In the third episode of care, Maureen's third hospital admission following a hip fracture, several crucial improvements were needed to provide patient-centred care and align with established best practices and standards. Firstly, a comprehensive pain assessment should have been prioritised per the NSQHS Standard 5.7a (ACSQHC, 2021). Maureen's distress and request to speak with her church minister indicated unaddressed pain extending beyond her hip fracture. A thorough pain assessment, covering location, intensity, and characteristics, would have identified the source of her discomfort and enabled more effective pain management following the End-of-Life Care CPG (ACU, n.d). Secondly, there should have been timely, transparent, and empathetic communication with Maureen about her pain and overall condition, adhering to the NPC standard 2.6 (Palliative Care Australia, 2018). This would have allowed Maureen to express her concerns and needs, ensuring that her physical and emotional well-being were addressed, ultimately enhancing her care experience.

Furthermore, an effective interdisciplinary collaboration among the healthcare team, involving pain management specialists and palliative care experts, would have allowed for a more coordinated approach to Maureen's pain management (Connell et al., 2022). As highlighted by the NSQHS standard 5.6 and NMBA standard 2.6, this approach emphasises the importance of interdisciplinary collaboration to provide comprehensive care (ACSQHC, 2021; NMBA, 2023). Integrating these improvements in the third episode of care could have significantly enhanced Maureen's overall experience, ensuring that her pain was effectively managed, her emotional needs were addressed, and a more patient-centred approach was adopted, consistent with best practices and standards in palliative care.

Episode of Care 4

The fourth episode of care, involving the family meeting to discuss Maureen's prognosis and future care, is a negative element in her care journey. The deficiency lies in the lack of comprehensive understanding and communication with Maureen's daughter, Lisa, regarding the prognosis of Alzheimer's disease and the potential trajectory of her mother's condition. This shortcoming contradicts the NPC Standard 2.2, which underlines the significance of clear and empathetic communication with patients and their families. Such communication ensures they fully comprehend the patient's condition, prognosis, and the available care options (Palliative Care Australia, 2018).

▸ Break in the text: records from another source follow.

(* ===== verification/HealthAction.v ===== *)
(** * Health actions: [packages/orchestration-store/src/health-action-store.ts]

    [PrismaHealthActionStore]: a decision that triggers an incident gets one
    incident and, when it also triggers a replacement, one operation; an
    incident is resolved when its operations have ended.  [now] is the start of
    the transaction, the default of the time columns; SHA-256 of a text is a
    parameter. *)

From Stdlib Require Import Ascii.
From S2P Require Import Prelude.
From S2P Require Import Text.
From S2P Require Import Json.
From S2P Require Import HealthDecision.
From S2P Require Import Sql.
From S2P Require Import HealthStore.
From S2P Require Import HealthEvidence.
Open Scope Z_scope.

(** ** Input schemas *)

Record MaterializeInput := { mi_availabilityDecisionId : string; mi_servicePrincipal : string }.
Record ResolveInput := { ri_incidentId : string; ri_servicePrincipal : string; ri_reason : string }.

Record MaterializedHealthActions := {
  mh_incidentId : option string;
  mh_operationId : option string;
  mh_replayed : bool;
}.
Record ResolvedHealthIncident := {
  rh_incidentId : string;
  rh_resolvedAt : Z;
  rh_replayed : bool;
}.

Definition lower_letter (a : ascii) : bool := ((97 <=? byte_of a) && (byte_of a <=? 122))%nat.
Definition principal_char (a : ascii) : bool :=
  lower_letter a || ((48 <=? byte_of a) && (byte_of a <=? 57))%nat ||
  Ascii.eqb a "." || Ascii.eqb a "_" || Ascii.eqb a "-".
(** [/^[a-z][a-z0-9._-]*$/] *)
Definition principal_pattern (s : string) : bool :=
  match s with String a s' => lower_letter a && string_forall principal_char s' | EmptyString => false end.
Definition text_between (lo hi : nat) (s : string) : bool :=
  ((lo <=? utf16_length s) && (utf16_length s <=? hi))%nat.
Definition servicePrincipalSchema (s : string) : option string :=
  guard (text_between 3 128 (trim s) = true);; guard (principal_pattern (trim s) = true);; Some (trim s).

Definition reason_name (r : HealthDecisionReason) : string :=
  match r with
  | HR_POLICY_UNAVAILABLE => "POLICY_UNAVAILABLE" | CRITICAL_TRUST_FAILURE => "CRITICAL_TRUST_FAILURE"
  | STALE_HEARTBEAT => "STALE_HEARTBEAT" | FAILED_CYCLE_OBSERVED => "FAILED_CYCLE_OBSERVED"
  | FAILURE_THRESHOLD_REACHED => "FAILURE_THRESHOLD_REACHED"
  | EXCLUSION_THRESHOLD_REACHED => "EXCLUSION_THRESHOLD_REACHED"
  | SUCCESS_CONFIRMED => "SUCCESS_CONFIRMED" | RECOVERY_PENDING => "RECOVERY_PENDING"
  | RECOVERY_CONFIRMED => "RECOVERY_CONFIRMED" | MIXED_CYCLE => "MIXED_CYCLE"
  | UNKNOWN_CYCLE => "UNKNOWN_CYCLE" | UNCERTAINTY_THRESHOLD_REACHED => "UNCERTAINTY_THRESHOLD_REACHED"
  end.

Section actions.
Context (uuid : nat → string) (is_uuid : string → bool) (sha256_text : string → string).
Context (ORCHESTRATION_MAX_ATTEMPTS : Z).

Definition materializeSchema (input : MaterializeInput) : option MaterializeInput :=
  guard (is_uuid (mi_availabilityDecisionId input) = true);;
  principal ← servicePrincipalSchema (mi_servicePrincipal input);
  Some {| mi_availabilityDecisionId := mi_availabilityDecisionId input; mi_servicePrincipal := principal |}.

Definition resolveSchema (input : ResolveInput) : option ResolveInput :=
  guard (is_uuid (ri_incidentId input) = true);;
  principal ← servicePrincipalSchema (ri_servicePrincipal input);
  guard (text_between 10 500 (trim (ri_reason input)) = true);;
  Some {| ri_incidentId := ri_incidentId input; ri_servicePrincipal := principal;
          ri_reason := trim (ri_reason input) |}.

Definition NUL : string := String zero EmptyString.
Definition operationIdempotencyKey (decisionId : string) : string :=
  sha256_text ("health-action:promote-standby:v1" +:+ NUL +:+ decisionId).

(** The operation the decision calls for. *)
Definition replacement_policy (d : DecisionRow) : option string :=
  if de_triggerReplacement d then de_healthPolicyVersionId d else None.

Definition nothing_materialized : MaterializedHealthActions :=
  {| mh_incidentId := None; mh_operationId := None; mh_replayed := false |}.

Definition incident_of (decisionId : string) (db : HealthDb) : option (string * Incident) :=
  head (filter (λ kv : string * Incident, ic_availabilityDecisionId kv.2 = decisionId)
    (map_to_list (h_incidents db))).
Definition promotion_of (incidentId : string) (db : HealthDb) : option (string * NodeOperation) :=
  head (filter (λ kv : string * NodeOperation, op_type kv.2 = OT_PROMOTE_STANDBY)
    (operations_of db incidentId)).

(** [if (existing)] *)
Definition materialize_existing (input : MaterializeInput) (d : DecisionRow) (incidentId : string)
    (db : HealthDb) : HealthM MaterializedHealthActions :=
  let operation := promotion_of incidentId db in
  throw_if (negb (Bool.eqb (is_null (replacement_policy d)) (is_null operation)) ||
            match operation with
            | Some (_, o) => negb (bool_decide (op_servicePrincipal o = mi_servicePrincipal input)) ||
                             negb (op_maxAttempts o =? ORCHESTRATION_MAX_ATTEMPTS)
            | None => false
            end) (HealthThrown "Health action materialization conflict");;
  mret {| mh_incidentId := Some incidentId; mh_operationId := fst <$> operation; mh_replayed := true |}.

Definition new_operation (input : MaterializeInput) (incidentId decisionId policy : string)
    (scope : Scope) (d : DecisionRow) : NodeOperation :=
  {| op_incidentId := incidentId; op_availabilityDecisionId := decisionId;
     op_healthPolicyVersionId := policy; op_idempotencyKey := operationIdempotencyKey decisionId;
     op_type := OT_PROMOTE_STANDBY; op_status := OP_PENDING; op_scope := scope;
     op_servicePrincipal := mi_servicePrincipal input;
     op_reason := "Automatic health decision: " +:+ reason_name (de_reason d);
     op_maxAttempts := ORCHESTRATION_MAX_ATTEMPTS |}.

Definition materialize_new (input : MaterializeInput) (decisionId : string) (d : DecisionRow)
    (scope : Scope) (now : Z) : HealthM MaterializedHealthActions :=
  incidentId ← draw uuid;
  incident_create incidentId decisionId scope now;;
  timeline_create {| tl_incidentId := incidentId; tl_kind := TL_OPENED;
                     tl_nodeOperationId := None; tl_createdAt := now |};;
  health_audit "health-incident.opened" incidentId;;
  match replacement_policy d with
  | None => mret {| mh_incidentId := Some incidentId; mh_operationId := None; mh_replayed := false |}
  | Some policy =>
      operationId ← draw uuid;
      operation_create operationId (new_operation input incidentId decisionId policy scope d);;
      timeline_create {| tl_incidentId := incidentId; tl_kind := TL_OPERATION_CREATED;
                         tl_nodeOperationId := Some operationId; tl_createdAt := now |};;
      health_audit "node-operation.created" operationId;;
      mret {| mh_incidentId := Some incidentId; mh_operationId := Some operationId; mh_replayed := false |}
  end.

Definition materializeDecisionActions (untrustedInput : MaterializeInput) (now : Z)
    : HealthM MaterializedHealthActions :=
  match materializeSchema untrustedInput with
  | None => throw HealthZodError
  | Some input =>
      let decisionId := uuid_text (mi_availabilityDecisionId input) in
      atomically (
        db ← get;
        match d ← h_decisions db !! decisionId; scope ← decision_scope db d; Some (d, scope) with
        | None => throw (HealthThrown "Availability decision was not found")
        | Some (d, scope) =>
            if negb (de_triggerIncident d) then mret nothing_materialized else
            match incident_of decisionId db with
            | Some (incidentId, _) => materialize_existing input d incidentId db
            | None => materialize_new input decisionId d scope now
            end
        end)
  end.

Definition resolveIncident (untrustedInput : ResolveInput) (now : Z) : HealthM ResolvedHealthIncident :=
  match resolveSchema untrustedInput with
  | None => throw HealthZodError
  | Some input =>
      let incidentId := uuid_text (ri_incidentId input) in
      atomically (
        db ← get;
        match h_incidents db !! incidentId with
        | None => throw (HealthThrown "Health incident was not found")
        | Some incident =>
            if bool_decide (ic_status incident = INCIDENT_RESOLVED) then
              match ic_resolvedAt incident with
              | None => throw (HealthThrown "Resolved health incident is inconsistent")
              | Some t => mret {| rh_incidentId := incidentId; rh_resolvedAt := t; rh_replayed := true |}
              end
            else
              throw_if (existsb (λ kv : string * NodeOperation, negb (is_terminal (op_status kv.2)))
                          (operations_of db incidentId))
                (HealthThrown "Health incident has non-terminal operations");;
              timeline_create {| tl_incidentId := incidentId; tl_kind := TL_RESOLVED;
                                 tl_nodeOperationId := None; tl_createdAt := now |};;
              health_audit "health-incident.resolved" incidentId;;
              mret {| rh_incidentId := incidentId; rh_resolvedAt := now; rh_replayed := false |}
        end)
  end.
End actions.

Effective and caring interaction is crucial to facilitating collaborative decision-making and taking care of the emotional requirements of the patient's family, according to the NSQHS standard 2.6 (ACSQHC, 2021). A negative care experience for Maureen and her family was influenced by Lisa's uncertainty and apprehension during the family meeting due to the lack of thorough communication and understanding. This negative aspect of care could have been reduced by taking a more compassionate, family-centred approach that prioritised open, compassionate communication and ensured the family was well-informed, supported emotionally, and actively involved in decisions about Maureen's care and end-of-life preferences (Malenfant et al., 2022).

Several crucial changes should have been made to the fourth episode of treatment during the family conference to address Maureen's prognosis and future care to deliver more patient- and family-centred care and align with best practices and standards. First and foremost, Lisa, Maureen's daughter, should have received thorough and sympathetic information about the prognosis of Alzheimer's disease and the likely course of her mother's health. The NHSQS Standard 6.10 strongly supports this method, emphasising the value of open, considerate interaction between the patient and their family to thoroughly comprehend their condition, prognosis, and treatment options (ACSQHC, 2021). This allows the family to make knowledgeable decisions regarding the patient's care and attend to their emotional needs (Stalnikowicz & Brezis, 2020). Lastly, Lisa should have actively participated in decisions regarding her mother's treatment and final wishes. This would have aligned with End-of-Life Care CPG and ensured that the family's viewpoint is considered and that the care plan represents the patient's preferences and values fostering a more patient and family-centred approach and resulting in a more positive care experience for Maureen and her family (ACU, n.d).

Conclusion

Several key points emerge in the critical evaluation of Maureen's end-of-life care journey. Each care episode showcased positive and negative elements, reflecting the healthcare team's ability to adhere to clinical guidelines and standards. Notably, prompt identification and treatment of a urinary tract infection in the first episode aligned with best practices, demonstrating an understanding of the importance of addressing infections promptly in palliative care. However, the delay in diagnosing Maureen's vascular dementia was a significant shortcoming, directly contradicting national standards emphasising timely and accurate assessment and communication. This delay also raised concerns about person-centered care, given the importance of early diagnosis and support in cognitive decline cases.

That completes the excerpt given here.